# Collected data:
----

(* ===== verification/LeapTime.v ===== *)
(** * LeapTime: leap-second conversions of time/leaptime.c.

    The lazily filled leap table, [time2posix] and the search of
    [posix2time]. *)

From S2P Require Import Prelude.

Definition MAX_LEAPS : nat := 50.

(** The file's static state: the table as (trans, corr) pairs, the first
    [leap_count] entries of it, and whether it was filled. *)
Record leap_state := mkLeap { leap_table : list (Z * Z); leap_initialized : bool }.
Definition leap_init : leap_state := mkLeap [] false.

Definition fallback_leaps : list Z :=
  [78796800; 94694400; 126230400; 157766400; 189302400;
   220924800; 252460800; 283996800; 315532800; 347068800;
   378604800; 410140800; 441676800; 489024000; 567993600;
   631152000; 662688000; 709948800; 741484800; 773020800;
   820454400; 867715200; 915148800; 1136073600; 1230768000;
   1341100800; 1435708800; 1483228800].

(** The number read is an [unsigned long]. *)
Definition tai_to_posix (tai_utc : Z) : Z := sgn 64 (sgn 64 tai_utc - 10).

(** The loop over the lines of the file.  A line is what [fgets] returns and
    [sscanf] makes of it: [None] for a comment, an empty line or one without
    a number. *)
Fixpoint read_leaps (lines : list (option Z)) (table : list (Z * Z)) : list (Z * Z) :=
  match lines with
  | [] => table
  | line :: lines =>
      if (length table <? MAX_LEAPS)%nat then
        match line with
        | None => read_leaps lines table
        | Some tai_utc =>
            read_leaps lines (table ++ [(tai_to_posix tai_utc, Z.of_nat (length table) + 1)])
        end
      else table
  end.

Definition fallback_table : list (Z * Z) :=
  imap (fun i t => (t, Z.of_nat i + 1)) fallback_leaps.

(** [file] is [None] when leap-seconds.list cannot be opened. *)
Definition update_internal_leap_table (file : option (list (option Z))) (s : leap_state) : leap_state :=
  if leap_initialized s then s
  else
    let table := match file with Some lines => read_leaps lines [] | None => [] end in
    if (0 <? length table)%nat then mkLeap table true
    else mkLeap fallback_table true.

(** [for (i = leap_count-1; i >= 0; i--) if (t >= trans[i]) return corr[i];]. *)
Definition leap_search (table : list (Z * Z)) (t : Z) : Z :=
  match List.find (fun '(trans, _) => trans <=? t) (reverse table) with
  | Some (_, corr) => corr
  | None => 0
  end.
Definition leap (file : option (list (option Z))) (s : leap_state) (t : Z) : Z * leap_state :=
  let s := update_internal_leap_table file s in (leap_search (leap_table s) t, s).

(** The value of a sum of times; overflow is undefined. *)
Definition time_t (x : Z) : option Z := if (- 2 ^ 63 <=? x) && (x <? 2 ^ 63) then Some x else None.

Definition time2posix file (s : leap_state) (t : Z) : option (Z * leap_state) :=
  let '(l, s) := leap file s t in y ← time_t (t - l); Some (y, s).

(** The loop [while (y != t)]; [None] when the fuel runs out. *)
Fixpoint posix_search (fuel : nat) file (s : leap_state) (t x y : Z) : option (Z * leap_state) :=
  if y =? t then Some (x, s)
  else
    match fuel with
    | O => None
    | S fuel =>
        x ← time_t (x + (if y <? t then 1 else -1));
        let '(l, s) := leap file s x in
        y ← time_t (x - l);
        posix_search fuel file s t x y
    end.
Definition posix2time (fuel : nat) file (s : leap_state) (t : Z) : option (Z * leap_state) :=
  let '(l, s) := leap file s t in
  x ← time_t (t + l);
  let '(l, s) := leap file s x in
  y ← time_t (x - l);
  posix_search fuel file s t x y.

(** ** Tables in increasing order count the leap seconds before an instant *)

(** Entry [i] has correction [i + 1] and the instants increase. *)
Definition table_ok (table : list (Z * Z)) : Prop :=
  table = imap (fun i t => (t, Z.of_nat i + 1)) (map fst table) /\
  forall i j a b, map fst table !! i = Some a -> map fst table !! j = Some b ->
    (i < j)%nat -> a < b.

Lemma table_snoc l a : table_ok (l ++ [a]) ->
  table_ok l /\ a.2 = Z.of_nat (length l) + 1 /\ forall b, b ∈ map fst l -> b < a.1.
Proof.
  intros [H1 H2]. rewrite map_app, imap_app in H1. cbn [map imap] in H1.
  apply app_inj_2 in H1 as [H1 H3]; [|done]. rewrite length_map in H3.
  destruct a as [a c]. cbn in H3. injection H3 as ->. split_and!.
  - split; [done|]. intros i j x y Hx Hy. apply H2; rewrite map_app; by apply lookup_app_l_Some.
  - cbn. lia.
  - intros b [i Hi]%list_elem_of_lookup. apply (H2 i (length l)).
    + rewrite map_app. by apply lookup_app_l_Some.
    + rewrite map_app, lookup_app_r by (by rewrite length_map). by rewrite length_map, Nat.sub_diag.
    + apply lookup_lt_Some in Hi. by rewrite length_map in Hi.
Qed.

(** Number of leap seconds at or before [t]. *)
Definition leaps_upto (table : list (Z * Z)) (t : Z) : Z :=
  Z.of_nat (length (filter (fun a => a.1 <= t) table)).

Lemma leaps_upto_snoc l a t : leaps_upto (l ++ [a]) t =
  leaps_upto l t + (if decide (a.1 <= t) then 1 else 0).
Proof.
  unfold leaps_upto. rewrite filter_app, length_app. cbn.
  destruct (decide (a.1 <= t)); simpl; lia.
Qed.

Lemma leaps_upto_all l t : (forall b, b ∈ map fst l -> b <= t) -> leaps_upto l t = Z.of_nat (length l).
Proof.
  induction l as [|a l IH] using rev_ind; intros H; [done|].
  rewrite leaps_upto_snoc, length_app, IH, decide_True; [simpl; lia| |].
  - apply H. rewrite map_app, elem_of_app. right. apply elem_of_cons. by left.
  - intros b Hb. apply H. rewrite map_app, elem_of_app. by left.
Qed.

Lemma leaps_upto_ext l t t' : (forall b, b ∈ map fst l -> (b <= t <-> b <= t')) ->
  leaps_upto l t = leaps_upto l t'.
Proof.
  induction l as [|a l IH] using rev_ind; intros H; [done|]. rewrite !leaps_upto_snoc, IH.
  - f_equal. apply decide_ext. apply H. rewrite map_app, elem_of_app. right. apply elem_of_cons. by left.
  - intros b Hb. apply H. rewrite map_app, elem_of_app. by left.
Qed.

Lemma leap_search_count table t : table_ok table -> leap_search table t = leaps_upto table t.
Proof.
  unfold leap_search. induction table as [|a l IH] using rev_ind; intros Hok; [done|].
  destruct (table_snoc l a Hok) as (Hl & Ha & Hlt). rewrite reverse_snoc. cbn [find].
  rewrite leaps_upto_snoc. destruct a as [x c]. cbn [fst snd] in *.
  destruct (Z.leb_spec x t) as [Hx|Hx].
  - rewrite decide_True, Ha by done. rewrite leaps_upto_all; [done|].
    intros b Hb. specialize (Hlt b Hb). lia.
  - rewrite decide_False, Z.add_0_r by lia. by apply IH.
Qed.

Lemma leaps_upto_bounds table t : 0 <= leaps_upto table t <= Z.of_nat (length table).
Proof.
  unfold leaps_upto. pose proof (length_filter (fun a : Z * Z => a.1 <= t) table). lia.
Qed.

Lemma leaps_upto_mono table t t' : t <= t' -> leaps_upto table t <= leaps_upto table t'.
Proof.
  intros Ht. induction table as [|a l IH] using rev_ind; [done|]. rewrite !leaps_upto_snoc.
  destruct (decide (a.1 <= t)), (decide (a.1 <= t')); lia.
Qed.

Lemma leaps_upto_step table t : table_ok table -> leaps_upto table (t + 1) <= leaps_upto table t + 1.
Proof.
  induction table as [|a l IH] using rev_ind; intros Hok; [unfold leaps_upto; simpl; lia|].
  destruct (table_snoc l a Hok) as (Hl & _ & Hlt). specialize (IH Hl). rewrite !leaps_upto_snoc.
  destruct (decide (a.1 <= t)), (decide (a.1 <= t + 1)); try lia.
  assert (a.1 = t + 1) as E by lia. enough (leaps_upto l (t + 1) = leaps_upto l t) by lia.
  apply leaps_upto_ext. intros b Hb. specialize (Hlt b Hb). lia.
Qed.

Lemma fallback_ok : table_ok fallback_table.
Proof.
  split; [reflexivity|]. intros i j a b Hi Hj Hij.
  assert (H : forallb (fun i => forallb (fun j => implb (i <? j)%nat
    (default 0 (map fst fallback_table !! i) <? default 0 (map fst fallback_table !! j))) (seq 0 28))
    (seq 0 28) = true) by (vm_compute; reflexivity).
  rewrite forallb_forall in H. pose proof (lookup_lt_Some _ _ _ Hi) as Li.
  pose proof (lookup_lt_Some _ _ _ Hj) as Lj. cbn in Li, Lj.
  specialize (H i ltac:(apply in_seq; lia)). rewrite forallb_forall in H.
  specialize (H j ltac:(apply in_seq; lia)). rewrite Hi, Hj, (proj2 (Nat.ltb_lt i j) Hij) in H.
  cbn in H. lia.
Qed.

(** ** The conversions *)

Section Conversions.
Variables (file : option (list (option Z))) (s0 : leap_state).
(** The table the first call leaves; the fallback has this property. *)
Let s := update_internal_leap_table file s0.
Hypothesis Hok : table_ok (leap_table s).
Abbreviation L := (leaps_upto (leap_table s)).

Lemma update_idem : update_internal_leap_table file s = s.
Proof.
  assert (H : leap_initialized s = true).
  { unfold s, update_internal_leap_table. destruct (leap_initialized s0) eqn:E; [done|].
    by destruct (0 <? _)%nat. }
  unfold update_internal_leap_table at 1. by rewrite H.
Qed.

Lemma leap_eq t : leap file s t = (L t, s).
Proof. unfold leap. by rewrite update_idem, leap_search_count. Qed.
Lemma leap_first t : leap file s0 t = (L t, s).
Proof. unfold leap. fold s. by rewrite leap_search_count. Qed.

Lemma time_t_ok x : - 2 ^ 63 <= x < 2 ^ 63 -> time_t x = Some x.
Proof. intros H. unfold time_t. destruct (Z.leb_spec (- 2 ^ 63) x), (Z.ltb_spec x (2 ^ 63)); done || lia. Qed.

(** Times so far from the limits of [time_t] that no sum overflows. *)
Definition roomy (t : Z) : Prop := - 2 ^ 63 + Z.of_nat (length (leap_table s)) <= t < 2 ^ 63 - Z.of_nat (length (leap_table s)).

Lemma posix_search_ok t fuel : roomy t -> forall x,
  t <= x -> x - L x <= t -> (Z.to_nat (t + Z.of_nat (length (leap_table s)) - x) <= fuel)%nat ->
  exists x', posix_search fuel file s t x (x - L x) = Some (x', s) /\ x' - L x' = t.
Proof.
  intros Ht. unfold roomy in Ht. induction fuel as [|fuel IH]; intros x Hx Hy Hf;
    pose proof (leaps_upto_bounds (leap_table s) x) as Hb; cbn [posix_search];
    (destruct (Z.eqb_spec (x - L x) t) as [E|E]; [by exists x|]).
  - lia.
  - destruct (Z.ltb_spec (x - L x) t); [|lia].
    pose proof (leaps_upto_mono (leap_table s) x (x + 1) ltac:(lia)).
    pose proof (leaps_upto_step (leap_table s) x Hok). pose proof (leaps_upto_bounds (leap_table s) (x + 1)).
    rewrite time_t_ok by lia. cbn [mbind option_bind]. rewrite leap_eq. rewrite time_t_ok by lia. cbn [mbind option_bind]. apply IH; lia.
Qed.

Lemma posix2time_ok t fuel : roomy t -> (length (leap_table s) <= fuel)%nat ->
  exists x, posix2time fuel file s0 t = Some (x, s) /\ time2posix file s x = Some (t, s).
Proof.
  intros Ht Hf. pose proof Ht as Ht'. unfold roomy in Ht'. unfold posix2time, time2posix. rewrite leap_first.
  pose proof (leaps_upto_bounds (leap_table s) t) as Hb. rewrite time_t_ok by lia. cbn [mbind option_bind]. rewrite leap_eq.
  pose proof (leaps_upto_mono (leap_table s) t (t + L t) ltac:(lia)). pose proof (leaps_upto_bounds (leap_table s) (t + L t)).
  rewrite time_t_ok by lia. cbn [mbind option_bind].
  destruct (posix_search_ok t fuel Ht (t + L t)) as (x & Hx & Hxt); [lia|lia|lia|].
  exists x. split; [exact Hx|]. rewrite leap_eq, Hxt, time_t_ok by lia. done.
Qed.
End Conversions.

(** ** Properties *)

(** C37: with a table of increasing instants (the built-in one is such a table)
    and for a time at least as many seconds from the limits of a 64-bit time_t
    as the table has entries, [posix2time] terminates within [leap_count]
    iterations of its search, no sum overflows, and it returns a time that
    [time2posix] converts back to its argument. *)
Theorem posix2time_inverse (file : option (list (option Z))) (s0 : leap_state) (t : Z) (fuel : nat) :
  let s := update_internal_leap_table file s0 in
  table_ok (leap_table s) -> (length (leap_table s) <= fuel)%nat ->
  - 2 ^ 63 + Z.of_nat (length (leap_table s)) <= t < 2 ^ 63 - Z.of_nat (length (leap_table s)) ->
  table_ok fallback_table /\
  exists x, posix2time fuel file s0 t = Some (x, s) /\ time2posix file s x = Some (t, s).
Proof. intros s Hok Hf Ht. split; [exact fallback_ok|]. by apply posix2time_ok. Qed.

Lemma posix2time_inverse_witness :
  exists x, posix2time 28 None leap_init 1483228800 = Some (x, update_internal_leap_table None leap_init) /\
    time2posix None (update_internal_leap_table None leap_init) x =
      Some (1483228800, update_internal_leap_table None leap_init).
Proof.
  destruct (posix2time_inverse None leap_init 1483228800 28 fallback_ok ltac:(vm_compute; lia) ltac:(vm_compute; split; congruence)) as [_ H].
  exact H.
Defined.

----

# Exercise aim:
Where a line in the records above contains the string "mkLeap", return that line.

# Solution:
Record leap_state := mkLeap { leap_table : list (Z * Z); leap_initialized : bool }.
Definition leap_init : leap_state := mkLeap [] false.
    if (0 <? length table)%nat then mkLeap table true
    else mkLeap fallback_table true.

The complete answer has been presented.